ADAM KLASFELD - - MANHATTAN (CN) — The major players behind the 2008 global financial crisis may be free, but a Turkish bank manager’s prosecution for facilitating billions in illicit trades with Iran proves that the financial sector isn’t “too big to jail,” a U.S. prosecutor said on Tuesday. Facing the possibility of decades behind bars, Turkish national Mehmet Hakan Atilla has vigorously maintained his innocence throughout two days of cross-examination about his work at Turkey’s state-run Halkbank, the nation’s sixth largest bank. Directly after leaving the witness stand, Atilla jumped out of the frying pan and into the fire of a prosecutor’s heated summation. Defense attorneys have depicted Atilla as one of 13 managers who improbably found himself at the center of a geopolitical drama.

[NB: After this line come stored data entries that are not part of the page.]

(* ===== verification/Operations.v ===== *)
(** * Operation views: [provider/operation]

    Every family of operations (lifecycle, exec, sessions, artifacts, browser and
    desktop sessions) is read through a [Reader] that projects an operation of the
    family to a [View]; the [Aggregator] asks all of them and answers only when
    exactly one knows the operation.  A reader is a program over the ports of its
    family, whatever these are ([E]); contexts are those of the families, so the
    aggregator only sees whether its context is nil. *)

From S2P Require Import Prelude Program LifecycleModel ExecModel SessionModel SessionInvariant SessionVertical ArtifactModel ArtifactInvariant.
From stdpp Require Import base gmap strings list fin_maps relations.
From Stdlib Require Import ZArith Lia.

Local Open Scope Z_scope.

Definition operation_error (name : string) : sentinel := SNamed "operation" name.
Definition ErrNotFound : sentinel := operation_error "ErrNotFound".
Definition ErrConflict : sentinel := operation_error "ErrConflict".
Definition ErrUnavailable : sentinel := operation_error "ErrUnavailable".
Definition ErrInvalidView : sentinel := operation_error "ErrInvalidView".

Definition resultReferencePattern (s : string) : bool := ExecModel.referencePattern s.

(** ** Types and states

    [Type] and [Status] are strings with these constants. *)

Definition TypeCreate : string := "create".
Definition TypeExtendLease : string := "extend_lease".
Definition TypeExec : string := "exec".
Definition TypeCancelExec : string := "cancel_exec".
Definition TypeSuspend : string := "suspend".
Definition TypeResume : string := "resume".
Definition TypeTerminate : string := "terminate".
Definition TypeRuntimeSession : string := "open_runtime_session".
Definition TypeCloseRuntimeSession : string := "close_runtime_session".
Definition TypeBrowserSession : string := "open_browser_session".
Definition TypeDesktopSession : string := "open_desktop_session".
Definition TypeCloseDesktopSession : string := "close_desktop_session".
Definition TypeArtifactStage : string := "artifact_stage".

Definition ViewAccepted : string := "accepted".
Definition ViewRunning : string := "running".
Definition ViewSucceeded : string := "succeeded".
Definition ViewFailed : string := "failed".
Definition ViewCancelled : string := "cancelled".
Definition ViewOutcomeUnknown : string := "outcome_unknown".

Definition types : list string :=
  [TypeCreate; TypeExtendLease; TypeExec; TypeCancelExec; TypeSuspend; TypeResume; TypeTerminate; TypeRuntimeSession;
   TypeCloseRuntimeSession; TypeBrowserSession; TypeDesktopSession; TypeCloseDesktopSession; TypeArtifactStage].
Definition statuses : list string :=
  [ViewAccepted; ViewRunning; ViewSucceeded; ViewFailed; ViewCancelled; ViewOutcomeUnknown].

Record ViewFailure := mkViewFailure { vf_Code : string; vf_Retryable : bool; vf_Outcome : string }.

Record View := mkView {
  vw_OperationID : string;
  vw_AttemptID : string;
  vw_FencingToken : Z;
  vw_SandboxID : string;
  vw_Type : string;
  vw_Status : string;
  vw_ProviderOperationID : string;
  vw_ResultReference : string;
  vw_ObservedAt : Time;
  vw_Failure : option ViewFailure;
}.

#[export] Instance ViewFailure_eq_dec : EqDecision ViewFailure.
Proof. solve_decision. Defined.
#[export] Instance View_eq_dec : EqDecision View.
Proof. solve_decision. Defined.

Definition invalid_view {A} : result A := Err [ErrInvalidView].

Definition View_Validate (v : View) : result unit :=
  if decide (vw_OperationID v = "" ∨ vw_AttemptID v = "" ∨ vw_SandboxID v = "" ∨ vw_FencingToken v < 1
             ∨ IsZero (vw_ObservedAt v)) then invalid_view else
  if decide (vw_ResultReference v ≠ "" ∧ resultReferencePattern (vw_ResultReference v) = false) then invalid_view else
  if decide (vw_Type v ∉ types) then invalid_view else
  if decide (vw_Status v ∉ statuses) then invalid_view else
  if decide (is_Some (vw_Failure v) ∧ vw_Status v ≠ ViewFailed ∧ vw_Status v ≠ ViewOutcomeUnknown) then invalid_view
  else Ok ().

(** ** Projections of the families *)

Definition OperationType_string (t : LifecycleModel.OperationType) : string :=
  match t with
  | LifecycleModel.OperationCreate => "create"
  | LifecycleModel.OperationExtendLease => "extend_lease"
  | LifecycleModel.OperationSuspend => "suspend"
  | LifecycleModel.OperationResume => "resume"
  | LifecycleModel.OperationTerminate => "terminate"
  | LifecycleModel.OperationTypeOther raw => raw
  end.

Definition FailureOutcome_string (o : LifecycleModel.FailureOutcome) : string :=
  match o with
  | LifecycleModel.FailureKnown => "known_failed"
  | LifecycleModel.FailureUnknown => "outcome_unknown"
  | LifecycleModel.FailureOther raw => raw
  end.

Definition session_status_string (s : SessionModel.Status) : string :=
  match s with
  | SessionModel.StatusAccepted => "accepted"
  | SessionModel.StatusRunning => "running"
  | SessionModel.StatusSucceeded => "succeeded"
  | SessionModel.StatusFailed => "failed"
  | SessionModel.StatusCancelled => "cancelled"
  | SessionModel.StatusOutcomeUnknown => "outcome_unknown"
  | SessionModel.StatusOther raw => raw
  end.
(* ===== verification/ExecVerticalConcurrency.v ===== *)
(** * The execution application under concurrency

    Any number of calls of [Vertical] at once over one repository.  The
    coordinator's methods follow the coordinator's rule ([ExecConcurrency]); the
    application adds to it that an execution is started only after the sandbox was
    found ready, and that a dispatch failure is stored only for an execution that
    was not started. *)

From S2P Require Import Prelude Program Threads LifecycleModel ExecModel ExecState ExecInvariant ExecRepository ExecPorts ExecCoordinator ExecConcurrency Operations ExecVertical.
From stdpp Require Import base gmap strings list fin_maps relations.
From Stdlib Require Import ZArith Lia.

Local Open Scope Z_scope.

(** ** The interface *)

Inductive vertical_api :=
  | ApiAcceptExec (ctx : Context) (request : ExecModel.Request)
  | ApiAcceptCancellation (ctx : Context) (intent : CancellationIntent)
  | ApiVerticalResult (ctx : Context) (id : string)
  | ApiReadOperation (ctx : Context) (id : string)
  | ApiVerticalRecover (ctx : Context).

Definition vertical_prog (a : Vertical) (call : vertical_api) : vprog () :=
  match call with
  | ApiAcceptExec ctx rq => discard (AcceptExec a ctx rq)
  | ApiAcceptCancellation ctx i => discard (AcceptCancellation a ctx i)
  | ApiVerticalResult ctx id => discard (vertical_GetResult a ctx id)
  | ApiReadOperation ctx id => discard (ReadOperation a ctx id)
  | ApiVerticalRecover ctx => discard (vertical_Recover a ctx)
  end.

(** Every vertical of the pool checks support, or none does. *)
Definition vertical_spawn (support : bool) (p : vprog ()) : Prop :=
  ∃ a call, p = vertical_prog a call ∧ va_support a = support.

Definition vrespond {X} (e : veff X) : State → X → State → Prop :=
  match e in veff X return State → X → State → Prop with
  | VExec e => respond e
  | VGetSandbox _ _ | VCheckSupport _ _ => λ s _ s', s' = s
  end.
(** C10 (safety): every known outcome on record is backed.  The terminal summary of an
    execution, retained or expired, says that the outcome is unknown, or repeats
    what the runtime reported about this execution after it had stopped, or says
    cancelled and the canceler confirmed it, or says that the execution could not be
    started, and then no call of the executor for it ever succeeded, unless the
    repository failed to write a reservation of this very operation. *)
Theorem recorded_outcomes_are_backed support s ts k r t :
  vertical_run support s ts → Executions s !! k = Some r → er_Terminal r = Some t →
  ts_Status t = ResultOutcomeUnknown ∨
  (ts_Status t = ResultCancelled ∧
     ∃ ctx a, Ev (VExec (ECancel ctx a)) (Ok ()) ∈ events ts ∧ ea_OperationID a = k) ∨
  (∃ ctx rq ob, Ev (VExec (EObserve ctx rq)) (Ok ob) ∈ events ts ∧ rq_OperationID rq = k ∧
     ob_Running ob = false ∧ Observation_Validate ob = Ok () ∧
     ts_Status t = ob_Status ob ∧ ts_Error t = ob_Error ob) ∨
  (ts_Status t = ResultFailed ∧ ts_Error t = ro_Error knownDispatchFailure ∧
     (write_failed (part (events ts)) k ∨
      ∀ ctx inv ref, rq_OperationID (iv_Request inv) = k → Ev (VExec (EStart ctx inv)) (Ok ref) ∉ events ts)).
Proof.
  intros Hrun Hk Ht. destruct (vertical_history support s ts Hrun) as [[_ _ _ Hsum] _].
  destruct (Hsum k r t Hk Ht) as (ctx & res & x & Hev & <- & ->). apply elem_of_part, in_events in Hev as (th & Hev & Hth).
  destruct (vertical_lawful support s ts Hrun) as [_ Hl].
  destruct (lawful_event _ _ _ (Hl th Hth) Hev) as (tr' & [pre Hpre] & [_ [Hknown|Hfailed]]).
  all: assert (Hsub : part tr' ⊆ part (events ts))
    by (apply part_mono; transitivity (th_trace th); [rewrite Hpre; set_solver|by apply trace_events]).
  - apply (evidence_known_mono _ _ _ _ Hsub) in Hknown as [?|[(ctx'&a&?&?&?)|(ctx'&rq&ob&?&?&?&?&Ho)]]; [by left|right; left|right; right; left].
    + split; [done|]. exists ctx', a. split; [by apply elem_of_part|done].
    + exists ctx', rq, ob. split_and!; try done; [by apply elem_of_part|..]; by injection Ho.
  - do 3 right. destruct Hfailed as (Ho & Hcase). injection Ho as Hstatus _ _ _ _ Herr. split_and!; [done|done|].
    destruct Hcase as [Hw|[Hres Hno]]; [left; by eapply write_failed_mono|right].
    intros ctx' inv ref Hid. by eapply failed_dispatch_never_accepted.
Qed.
Lemma vholds_read_execution ctx id a s :
  good s → tracks a s → rq_OperationID (er_Request a) = id → vholds (read_execution c ctx id a) (exec_answer id) s.
Proof.
  intros Hs Ha Hid. apply vholds_expireResult; [done|done|done|]. intros b s1 Hs1 He1 Hb Hb'. rewrite Hid in Hb'.
  destruct (pending b); [|by apply answer_view].
  apply safe_bind, vholds_run, holds_Reconcile; [done|]. intros d [e|] s2 Hs2 He2 Hd; [|destruct (Hd eq_refl); by apply answer_view].
  destruct (errors_is _ _); [|done]. apply vholds_attempt, vholds_store_now; [done|]. intros r [e'|] s3 Hs3 He3 Hst; [done|]. cbn.
  destruct (NewTerminalSummary r) as [t|e'] eqn:En; [|done]. apply NewTerminalSummary_Ok in En as [_ ->].
  apply answer_view; [done| |done]. eapply tracks_settled; [done| |exact Hb'|by apply Hst].
  eapply tracks_evolved; [exact He3|]. by eapply tracks_evolved.
Qed.

Lemma cancellationView_type r st v : cancellationView r st = Ok v → vw_Type v = TypeCancelExec.
Proof. unfold cancellationView. intros H. by inv_ok H. Qed.

Lemma vholds_read_cancellation ctx r id s : good s → vholds (read_cancellation c ctx r) (exec_answer id) s.
Proof.
  intros Hs. apply vholds_GetExecution; [done|done|]. intros a s1 Hs1 _ Ha _. apply vholds_expireResult; [done|done|done|].
  intros b s2 _ _ _ _ v Hv Ht. apply cancellationView_type in Hv. by rewrite Hv in Ht.
Qed.

Lemma vholds_dispatched ctx rq a err s :
  good s → (err = None → tracks (xr_Execution a) s ∧ rq_OperationID (er_Request (xr_Execution a)) = rq_OperationID rq) →
  vholds (dispatched c ctx rq a err) (exec_answer (rq_OperationID rq)) s.
Proof.
  intros Hs Ha. destruct err as [e|]; [|destruct (Ha eq_refl); by apply answer_view]. unfold dispatched. case_decide; [done|].
  apply safe_bind, vholds_store_now; [done|]. intros r [e'|] s1 Hs1 He1 _; [done|].
  apply safe_bind, vholds_run, holds_GetExecution; [done|]. intros b [e'|] s2 Hs2 He2 Hb; [done|].
  destruct (Hb eq_refl). by apply answer_view.
Qed.

Lemma vholds_checkSandbox ctx sandboxID generation {B} (k : unit → vprog (result B)) s (Q : result B → State → Prop) :
  good s → (∀ e, later s (Q (Err e))) → later s (λ s', vholds (k ()) Q s') →
  vholds (asking (checkSandbox ctx sandboxID generation) k) Q s.
Proof.
  intros Hs HE Hk. apply vholds_asking, vholds_asking. apply vholds_own; [done|done|]. intros [sandbox|e] s1 Hs1 He1; [|by apply HE].
  lazymatch goal with |- safe _ _ _ (Ret ?a) ?Q ?s => change (Q a s) end. cbv beta iota.
  destruct (sandbox_state _ _ _) as [[]|e]; [|by apply HE]. apply vholds_now; [done|]. intros now s2 Hs2 He2.
  case_decide; [apply HE|apply Hk]; [done|by etransitivity|done|by etransitivity].
Qed.

Lemma vholds_accept_new support ctx rq s :
  good s → vholds (accept_new c support ctx rq) (exec_answer (rq_OperationID rq)) s.
Proof.
  intros Hs.
  assert (Hgo : later s (λ s', vholds (asking (checkSandbox ctx (rq_SandboxID rq) (rq_ExpectedGeneration rq)) (λ _,
      '(reservation, dispatchErr) ← run (Start c ctx rq); dispatched c ctx rq reservation dispatchErr)) (exec_answer (rq_OperationID rq)) s')).
  { intros s1 Hs1 _. apply vholds_checkSandbox; [done|done|]. intros s2 Hs2 _. apply safe_bind, vholds_run, holds_Start; [done|].
    intros a err s3 ? ? ?. by apply vholds_dispatched. }
  apply vholds_asking. destruct support; [|by apply Hgo]. apply vholds_own; [done|done|]. intros [[]|e] s1 ? ?; [by apply Hgo|done].
Qed.

Lemma vholds_acceptExecReplay ctx rq a s :
  good s → rq_OperationID (er_Request a) = rq_OperationID rq → vholds (acceptExecReplay c ctx rq a) (exec_answer (rq_OperationID rq)) s.
Proof.
  intros Hs Hid. apply vholds_attempt, vholds_run, holds_Start; [done|]. intros r [e|] s1 Hs1 _ Hr; [done|]. cbn.
  destruct (Hr eq_refl) as [Ht Hid']. case_decide; [done|]. rewrite <- Hid'. by apply vholds_reconcileExecutionView.
Qed.
End vertical.
Record UsageSnapshot := mkUsageSnapshot { un_Version : Z; un_Evidence : list Evidence }.

Definition export_usage (u : UsageState) : UsageSnapshot :=
  mkUsageSnapshot snapshotVersion (sort_by ue_OperationID (map_to_list (us_values u)).*2).

Definition load_evidence (u : UsageState) (e : Evidence) : result UsageState :=
  if negb (is_ok (Evidence_Validate e (ue_ObservedAt e))) then Err [FileErrCorrupt] else
  if decide (is_Some (us_values u !! ue_EvidenceID e)) then Err [FileErrCorrupt] else
  if decide (is_Some (us_operationIndex u !! ue_OperationID e)) then Err [FileErrCorrupt] else
  Ok (add_evidence e u).

Definition import_usage (s : UsageSnapshot) : result UsageState :=
  if decide (un_Version s ≠ snapshotVersion) then Err [FileErrCorrupt] else foldM load_evidence empty_usage (un_Evidence s).

Definition usage_layout : FileLayout UsageState UsageSnapshot :=
  mkFileLayout empty_usage export_usage import_usage FileErrCorrupt FileErrDurability FileErrClosed maxFileSize
    "usage evidence repository" false false.

Section file.
Context {bytes : Type} (encode : UsageSnapshot → option bytes) (file_size : bytes → Z) (decode : bytes → option UsageSnapshot).
Abbreviation FileUsage := (FileStore UsageState bytes).

Definition usage_load (faults : OpenFaults) (disk : option bytes) : result UsageState :=
  match disk with
  | None => Ok empty_usage
  | Some b =>
      if of_open faults then Err [ErrExternal "open usage evidence repository"] else
      if decide (of_stat faults = true ∨ of_irregular faults = true ∨ file_size b > maxFileSize) then Err [FileErrCorrupt] else
      match decode b with
      | None => Err [FileErrCorrupt]
      | Some snapshot => import_usage snapshot
      end
  end.
(** the file repository of browser sessions loses and invents nothing.  Whatever
    writes are made, system calls fail, contexts are cancelled and restarts occur,
    every further call is answered as the ports of the application allow, and
    opening the file again gives exactly the state that answered it. *)
Theorem browser_file_repository_durable path r :
  blank path = false → rtc file_step (empty_store browser_layout) r →
  (∀ X (e : eff X) entry os h, file_handle entry os e = Some h → representable e r →
     respond e (fs_state r) (h r).1 (fs_state (h r).2) ∧
     file_NewRepository path of_ok (fs_disk (h r).2) = Ok (mkFileStore (fs_state (h r).2) false (fs_disk (h r).2))).
Proof using json_roundtrip.
  intros Hp Hrun X e entry os h Hh Hr. apply browser_file_run in Hrun.
  destruct (browser_file_handle entry os e h r Hh Hrun Hr) as [Hok' Ha]. split; [done|].
  unfold file_NewRepository. rewrite decide_False by congruence. cbn. destruct Hok' as [_ Hl]. rewrite browser_load_store, Hl. done.
Qed.
End file.
(** The allocation is removed before the cancellation is on record. *)
Lemma browser_obeys_finish ctx record tr :
  good tr record → br_CancelRequested record = true → obeys (finishCancellation ctx record) tr (λ _ _, True).
Proof.
  intros Hg Hc.
  assert (Hlast : ∀ status tr' (k : result BrowserRecord → Operation * option goerr), tr ⊆ tr' → open_status status = false →
    (status = StatusCancelled → removed tr' record) →
    obeys (now ← monotonicNow (br_ObservedAt record); updated ← persistStatus ctx record status now; Ret (k updated)) tr' (λ _ _, True)).
  { intros status tr' k Hs Ho Hrem. apply browser_monotonicNow. intros now tr2 Hs2.
    eapply browser_then; [apply browser_obeys_persist; [done| |]|done].
    - eapply browser_good_mono; [|done]. by etrans.
    - intros Hcan. eapply browser_removed_mono; [done|auto]. }
  unfold finishCancellation. destruct (br_Allocation record) as [a|] eqn:Ea; [|apply Hlast; [done..|]; intros _ a; by rewrite Ea].
  cbn [mbind prog_bind prog_bind_def call follows]. split.
  { exists record. split_and!; [apply Hg|by rewrite Ea|by right; right; left]. }
  intros [[]|e] _; [apply Hlast; [set_solver|done|]|by apply Hlast; [set_solver|..]].
  intros _ a'. rewrite Ea. intros [= <-]. exists ctx. left.
Qed.
(* ===== verification/BrowserGuarantees.v ===== *)
(** * Guarantees of the browser application

    What holds of every interleaving of any number of calls of the application,
    whoever crashes where: browsers are allocated under one identity, only sessions
    that are over lose their browser, and a browser whose operation was settled
    before its receipt was on record is lost. *)

From S2P Require Import Prelude Program Threads LifecycleModel BrowserModel BrowserState BrowserVertical BrowserFile BrowserConcurrency.
From stdpp Require Import base gmap strings list fin_maps relations.
From Stdlib Require Import ZArith Lia.

Local Open Scope Z_scope.

(** ** Answers and the state *)

Lemma browser_listed s r : r ∈ ListOpen s → ∃ k, Sessions s !! k = Some r.
Proof.
  unfold ListOpen. rewrite list_elem_of_fmap. intros ([k r'] & -> & Hin). rewrite sort_by_perm in Hin.
  apply elem_of_map_to_list in Hin. eauto.
Qed.

Lemma browser_observed_stored id obs s r s' :
  state_ObserveAllocation id obs s = Ok (r, s') →
  Sessions s' !! id = Some r ∧ br_Allocation r = Some obs ∧ br_Status r = observed_status (ba_State obs).
Proof.
  unfold state_ObserveAllocation, refuse. destruct (Sessions s !! id); [|done]. intros H. inv_ok H. cbn. rewrite lookup_insert_eq.
  by destruct (browser_observe_Ok _ _ _ Hstep) as (_ & _ & _ & ? & _ & ?).
Qed.

Lemma browser_attached_stored receipt s v s' :
  state_AttachAllocation receipt s = Ok (v, s') → Sessions s' !! bl_OperationID receipt = Some (bv_Record v).
Proof.
  unfold state_AttachAllocation, refuse. intros H. inv_ok H. destruct (Sessions s !! _); [|done]. inv_ok H. cbn. by rewrite lookup_insert_eq.
Qed.

(** What an answer shows is stored. *)
Lemma browser_seen_stored {X} (e : eff X) s x s' r :
  browser_wf s' → respond e s x s' → r ∈ seen (Ev e x) → Sessions s' !! bq_OperationID (br_Request r) = Some r.
Proof.
  intros Hs' Hx Hr.
  assert (Hkey : ∀ k, Sessions s' !! k = Some r → Sessions s' !! bq_OperationID (br_Request r) = Some r).
  { intros k Hk. by destruct (bw_record s' Hs' _ _ Hk) as [-> _]. }
  destruct e; cbn in Hr; try (by apply not_elem_of_nil in Hr); destruct x as [x|]; try (by apply not_elem_of_nil in Hr);
    cbn in Hx; try apply list_elem_of_singleton in Hr; try subst.
  - apply browser_write_value, browser_reserve_Ok in Hx as (_ & _ & _ & [(i & _ & ? & ->)|(_ & _ & _ & ->)]); [eauto|].
    apply (Hkey (bq_OperationID rq)). cbn. by rewrite lookup_insert_eq.
  - apply browser_read_value in Hx as [Hg ->]. unfold GetOpenAt, corrupt, refuse in Hg.
    destruct (Sessions s !! id) eqn:E; [|done]. inv_ok Hg. eauto.
  - apply browser_read_value in Hx as [[= <-] ->]. apply browser_listed in Hr as [k ?]. eauto.
  - apply browser_write_value, browser_attached_stored in Hx. eauto.
  - apply browser_write_value, browser_observed_stored in Hx as [? _]. eauto.
  - apply browser_write_value, browser_update_Ok in Hx as (current & _ & _ & _ & _ & -> & _). cbn. by rewrite lookup_insert_eq.
Qed.

Lemma browser_respond_shows {X} (e : eff X) s x s' : respond e s x s' → shows X e x.
Proof.
  intros Hx. destruct e; cbn; try done; destruct x as [x|]; try done; cbn in Hx.
  - by apply browser_write_value, browser_reserve_Ok in Hx as (_ & ? & _).
  - by apply browser_write_value, browser_observed_stored in Hx as [_ ?].
Qed.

US Trial of Turkish Banker Not Legal, Should Be Ended: Justice Minister

Justice Minister Abdulhamit Gül has said he will tell his U.S. counterpart Jeff Sessions that the New York trial of former Halkbank deputy general manager Hakan Atilla, charged with helping Iran evade U.S. sanctions, is “not legal and should be ended.” Gül told private broadcaster 24 TV on the morning of Dec. 19 that it would be “impossible to accept a verdict contrary to Turkey’s interests” in the case, which has strained ties between the NATO allies. Atilla, 47, was arrested earlier this year in the United States for violating U.S. sanctions on Iran. He is now the sole man on the dock accused of violating sanctions on Iran, bribery and money laundering, after Turkish-Iranian businessman Reza Zarrab, 34, pleaded guilty to the charges and is now a state’s witness.

Reza Zarrab Testifies for Seven Days in "US Against Atilla" Case

On November 28, US prosecutors on “the US against Reza Zarrab” case revealed that Zarrab had gone from being a defendant in the case to a witness. Zarrab, a businessman who holds both Iranian and Turkish citizenship, made an agreement with the prosecutor’s office and pleaded guilty. He put former deputy CEO of Turkish state-run Halkbank at the centre of all accusations. “By testifying against Mehmet [Hakan] Atilla, Zarrab hopes he can buy freedom, a shortcut back to his lavish life with the rich and famous. He’s a liar, a cheater, a corrupter of men on a staggering scale…a one-man crime wave,” said Victor Rocco, the attorney of Mehmet Hakan Atilla, who has denied any wrongdoing. Zarrab’s testimony started in Federal District Court in Manhattan the following day on December 29.